実現できる留学。想像を超える収穫。 工学院大学
この二つの問題をクリアして、留学を現実的な選択肢としたのが工学院大学のハイブリッド留学プログラム。
留学を体験した学生の声からもわかるように、収穫の大きさは想像を超える。
ハイブリッド留学のイノベーション
「これまでの留学は、英語力が前提として必要でした」。工学院大学の水野明哲学長が語る。「一般的に求められるレベル一つをとっても決して容易な基準ではなく、特に理工系の学生には高い壁となります。専門の講義についていくだけでも忙しいので、英語力の向上のためだけに多くの時間を割きにくいのです」。
その上、多額の費用がかかる。「在籍する日本の大学に加えて、現地大学の授業料も二重に支払わなければなりません。米国の州立大学ですらかなりの額になるので、この費用負担は大きい。さらに単位の互換協定がない場合は、日本の大学の留年も想定しなければならないため、留学への意欲はあっても、なかなか実現できないのが実情でした」。

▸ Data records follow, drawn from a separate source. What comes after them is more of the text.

(** [strconv.Quote], bytes of non-ASCII runes kept as they are. *)
Fixpoint quote_body (s : string) : string :=
  match s with
  | "" => ""
  | String c s =>
      let n := code c in
      (if n =? 34 then String "\" dq
       else if n =? 92 then "\\"
       else if n =? 7 then "\a"
       else if n =? 8 then "\b"
       else if n =? 12 then "\f"
       else if n =? 10 then "\n"
       else if n =? 13 then "\r"
       else if n =? 9 then "\t"
       else if n =? 11 then "\v"
       else if (n <? 32) || (n =? 127) then
         "\x" +:+ String (hex_digit (n / 16)) (String (hex_digit (n mod 16)) "")
       else String c "") +:+ quote_body s
  end.
Definition Quote (s : string) : string := dq +:+ quote_body s +:+ dq.

Fixpoint Sprintf (fmt : string) (args : list string) : string :=
  match fmt with
  | "" => ""
  | String c rest =>
      if Ascii.eqb c "%" then
        match rest, args with
        | String v rest', a :: args' =>
            (if Ascii.eqb v "q" then Quote a else a) +:+ Sprintf rest' args'
        | _, _ => String c (Sprintf rest args)
        end
      else String c (Sprintf rest args)
  end.

(** ** Facts *)

Lemma string_app_cons c s t : String c s +:+ t = String c (s +:+ t).
Proof. done. Qed.

Lemma string_app_nil_l (s : string) : "" +:+ s = s.
Proof. done. Qed.

Lemma string_app_nil_r s : s +:+ "" = s.
Proof. induction s as [|c s IH]; [done|]. by rewrite string_app_cons, IH. Qed.

Lemma string_app_assoc s t u : (s +:+ t) +:+ u = s +:+ (t +:+ u).
Proof. induction s as [|c s IH]; [done|]. by rewrite !string_app_cons, IH. Qed.

Lemma string_length_app s t :
  String.length (s +:+ t) = String.length s + String.length t.
Proof. induction s as [|c s IH]; [done|]. rewrite string_app_cons; simpl; by rewrite IH. Qed.

#[export] Hint Rewrite string_app_nil_l string_app_nil_r string_app_assoc : dockform.

(** The characters of a string. *)
Definition chars : string -> list ascii := String.list_ascii_of_string.

Lemma chars_app s t : chars (s +:+ t) = chars s ++ chars t.
Proof.
  induction s as [|c s IH]; [done|]. rewrite string_app_cons. unfold chars in *; simpl.
  by rewrite IH.
Qed.

Lemma chars_rev s : chars (string_rev s) = reverse (chars s).
Proof. apply String.list_ascii_of_string_of_list_ascii. Qed.

#[global] Instance chars_inj : Inj (=) (=) chars.
Proof.
  intros s t H. rewrite <- (String.string_of_list_ascii_of_string s).
  rewrite <- (String.string_of_list_ascii_of_string t). by f_equal.
Qed.

Lemma string_rev_involutive s : string_rev (string_rev s) = s.
Proof. apply (inj chars). by rewrite !chars_rev, reverse_involutive. Qed.

Lemma string_rev_app s t : string_rev (s +:+ t) = string_rev t +:+ string_rev s.
Proof. apply (inj chars). by rewrite chars_app, !chars_rev, chars_app, reverse_app. Qed.

Lemma string_rev_nil_inv s : string_rev s = "" -> s = "".
Proof. intros H. by rewrite <- (string_rev_involutive s), H. Qed.

Lemma string_forallb_forall f s :
  string_forallb f s = true <-> forall c, c ∈ chars s -> f c = true.
Proof.
  induction s as [|c s IH]; simpl; [split; [set_solver|done]|].
  rewrite andb_true_iff, IH. unfold chars; simpl. set_solver.
Qed.

(** *** Prefixes and suffixes *)

Lemma strip_prefix_app p s : strip_prefix p (p +:+ s) = Some s.
Proof.
  induction p as [|c p IH]; [done|]. rewrite string_app_cons; simpl.
  by rewrite Ascii.eqb_refl.
Qed.

Lemma strip_prefix_Some p s r : strip_prefix p s = Some r <-> s = p +:+ r.
Proof.
  split; [|intros ->; apply strip_prefix_app].
  revert s. induction p as [|c p IH]; intros [|d s]; simpl; try naive_solver.
  destruct (Ascii.eqb c d) eqn:Hcd; [|done].
  apply Ascii.eqb_eq in Hcd as ->. intros ->%IH. done.
Qed.

Lemma HasPrefix_true s p : HasPrefix s p = true <-> exists r, s = p +:+ r.
Proof.
  unfold HasPrefix. rewrite bool_decide_eq_true. split.
  - intros [r Hr]. exists r. by apply strip_prefix_Some.
  - intros [r ->]. exists r. apply strip_prefix_app.
Qed.

Lemma HasPrefix_app p s : HasPrefix (p +:+ s) p = true.
Proof. apply HasPrefix_true. by eexists. Qed.

Lemma HasSuffix_true s p : HasSuffix s p = true <-> exists r, s = r +:+ p.
Proof.
  unfold HasSuffix. rewrite HasPrefix_true. split.
  - intros [r Hr]. exists (string_rev r).
    rewrite <- (string_rev_involutive s), Hr, string_rev_app.
    by rewrite string_rev_involutive.
  - intros [r ->]. exists (string_rev r). by rewrite string_rev_app.
Qed.

Lemma TrimPrefix_app p s : TrimPrefix (p +:+ s) p = s.
Proof. unfold TrimPrefix. by rewrite strip_prefix_app. Qed.

Lemma TrimPrefix_no s p : HasPrefix s p = false -> TrimPrefix s p = s.
Proof.
  unfold HasPrefix, TrimPrefix. rewrite bool_decide_eq_false.
  destruct (strip_prefix p s); [|done]. intros []. by eexists.
Qed.

(** *** Splitting and joining *)

(** [c] does not occur in [s]. *)
Definition free (c : ascii) (s : string) : Prop := c ∉ chars s.

Lemma free_nil c : free c "".
Proof. unfold free, chars; simpl. set_solver. Qed.

Lemma free_cons c d s : free c (String d s) <-> c <> d /\ free c s.
Proof. unfold free, chars; simpl. set_solver. Qed.

Lemma free_app c s t : free c (s +:+ t) <-> free c s /\ free c t.
Proof. unfold free. rewrite chars_app. set_solver. Qed.

#[export] Hint Resolve free_nil : dockform.

#[global] Instance free_dec c s : Decision (free c s).
Proof. unfold free. apply _. Defined.

Lemma Cut_Some s c a b : Cut s c = Some (a, b) <-> free c a /\ s = a +:+ String c b.
Proof.
  split.
  - revert a. induction s as [|d s IH]; intros a; simpl; [done|].
    destruct (Ascii.eqb d c) eqn:Hd.
    + apply Ascii.eqb_eq in Hd as ->. intros [= <- ->]. auto with dockform.
    + apply Ascii.eqb_neq in Hd. destruct (Cut s c) as [[a' b']|] eqn:Hc; [|done].
      intros [= <- <-]. destruct (IH a' eq_refl) as [Hf ->].
      rewrite free_cons. split; [by split|done].
  - intros [Hf ->]. induction a as [|d a IH].
    + rewrite string_app_nil_l. simpl. by rewrite Ascii.eqb_refl.
    + apply free_cons in Hf as [Hd Hf]. rewrite string_app_cons; simpl.
      rewrite (proj2 (Ascii.eqb_neq d c)) by done. by rewrite IH.
Qed.

Lemma Cut_None s c : Cut s c = None <-> free c s.
Proof.
  induction s as [|d s IH]; simpl; [split; [auto with dockform|done]|].
  rewrite free_cons. destruct (Ascii.eqb d c) eqn:Hd.
  - apply Ascii.eqb_eq in Hd as ->. naive_solver.
  - apply Ascii.eqb_neq in Hd. destruct (Cut s c) as [[]|]; naive_solver.
Qed.

Lemma Split_not_nil s c : Split s c <> [].
Proof. destruct s; simpl; cases. Qed.

Lemma Split_free s c x : x ∈ Split s c -> free c x.
Proof.
  revert x. induction s as [|d s IH]; intros x; simpl.
  - rewrite list_elem_of_singleton. intros ->. auto with dockform.
  - destruct (Ascii.eqb d c) eqn:Hd; [|apply Ascii.eqb_neq in Hd].
    + rewrite elem_of_cons. intros [->|?]; auto with dockform.
    + destruct (Split s c) as [|h t] eqn:Hs; [by apply Split_not_nil in Hs|].
      rewrite elem_of_cons. intros [->|?]; [|apply IH; set_solver].
      apply free_cons. split; [done|]. apply IH. set_solver.
Qed.

Lemma Join_cons x l sep : l <> [] -> Join (x :: l) sep = x +:+ sep +:+ Join l sep.
Proof. by destruct l. Qed.

Lemma Join_Split s c : Join (Split s c) (String c "") = s.
Proof.
  induction s as [|d s IH]; [done|]. simpl.
  destruct (Ascii.eqb d c) eqn:Hd.
  - apply Ascii.eqb_eq in Hd as ->. rewrite Join_cons by apply Split_not_nil.
    by rewrite IH.
  - destruct (Split s c) as [|h [|h' t]] eqn:Hs; [by apply Split_not_nil in Hs|..].
    + simpl in IH |- *. by rewrite IH.
    + rewrite Join_cons in IH |- * by done. by rewrite string_app_cons, IH.
Qed.

Lemma Split_free_id s c : free c s -> Split s c = [s].
Proof.
  induction s as [|d s IH]; [done|]. intros [Hd Hf]%free_cons. simpl.
  rewrite (proj2 (Ascii.eqb_neq d c)) by done. by rewrite IH.
Qed.

Lemma Split_app s t c : free c s -> Split (s +:+ String c t) c = s :: Split t c.
Proof.
  induction s as [|d s IH]; intros Hf.
  - rewrite string_app_nil_l. simpl. by rewrite Ascii.eqb_refl.
  - apply free_cons in Hf as [Hd Hf]. rewrite string_app_cons; simpl.
    rewrite (proj2 (Ascii.eqb_neq d c)) by done. by rewrite IH.
Qed.

Lemma Split_Join l c : l <> [] -> Forall (free c) l -> Split (Join l (String c "")) c = l.
Proof.
  induction l as [|x l IH]; [done|]. intros _ [Hx Hl]%Forall_cons.
  destruct l as [|y l]; [by apply Split_free_id|].
  rewrite Join_cons by done. rewrite string_app_cons, string_app_nil_l, Split_app by done.
  by rewrite IH.
Qed.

これに対して、工学院大学のハイブリッド留学プログラムは、英語力を問わず、新たな学費の負担も発生せず、しかも留学ゆえの留年の心配もない。「とにかく、学生たちが海外へ飛び立つことを最優先したのです。学生は現地にホームステイし、提携校に通って、英語と専門科目を受講します。その際、英語の授業は提携校のネイティブの教員が担当しますが、専門科目は、本学の教員が日本から出向いて日本語で講義をします。当然、講義での英語力は問われません。しかも、現地での学費は不要ですし、帰国後に単位として認められる。これにより、留学を阻むハードルを、一気に引き下げることが可能になりました」
プログラム体験者たちはどう変わったか
記念すべき初のハイブリッド留学プログラムは、昨年8月下旬から今年の1月上旬までの4カ月半、建築学部の三年生21名を対象に、英国カンタベリーで実施された。
「もともと語学に興味があり、在学中に留学すると決めていました。だから、アルバイトで貯金して、三年の夏には、すでに留学費用は貯まっていました」と語るのは、その21名の一人。現在、四年になった建築学部建築デザイン学科の﨑山涼さんだ。
「ただ、それだけに毎日が忙しく、留年の不安もあって、なかなか踏み切ることができませんでした。そんな時にハイブリッド留学を知り、これまでの留学とはまったく違うので、本当に大丈夫なのかという気持ちもありました。でも行ってみたらとてもすばらしかった。英語の発音やヒアリングが鍛えられたことはもちろんですが、ホストファミリーと生活し、200近い欧州中の建築作品を見て回るうちに、視点や考え方が変わっていくことを実感しました。大学院に進むことを決めたのも、この留学のおかげ。収穫は想像以上でした」。
「私も留学中に大学院に進む気持ちを固めました」。同じく建築学部建築デザイン学科四年の宮地茉奈さんも語る。「中学の時に米国でホームステイを経験して以来、また留学したいという気持ちが強く、特に建築学部に入ってからは、海外のいろいろな建築を見たいという思いを募らせていました。しかし、すべてを自分で調べ上げる時間もなく、踏み出す勇気がありませんでした。そこへハイブリッド留学という手が差し伸べられて。前例のないプログラムへの不安はありましたが、行ってしまえば後は自分の頑張り次第と考えました。実際に、今までいろいろな理由をつけて海外へ出なかったことを後悔。行動すればするほど視野が広がって、建築を五感で感じ取ることができ、自分が何をしたいのかもはっきりとわかりました」。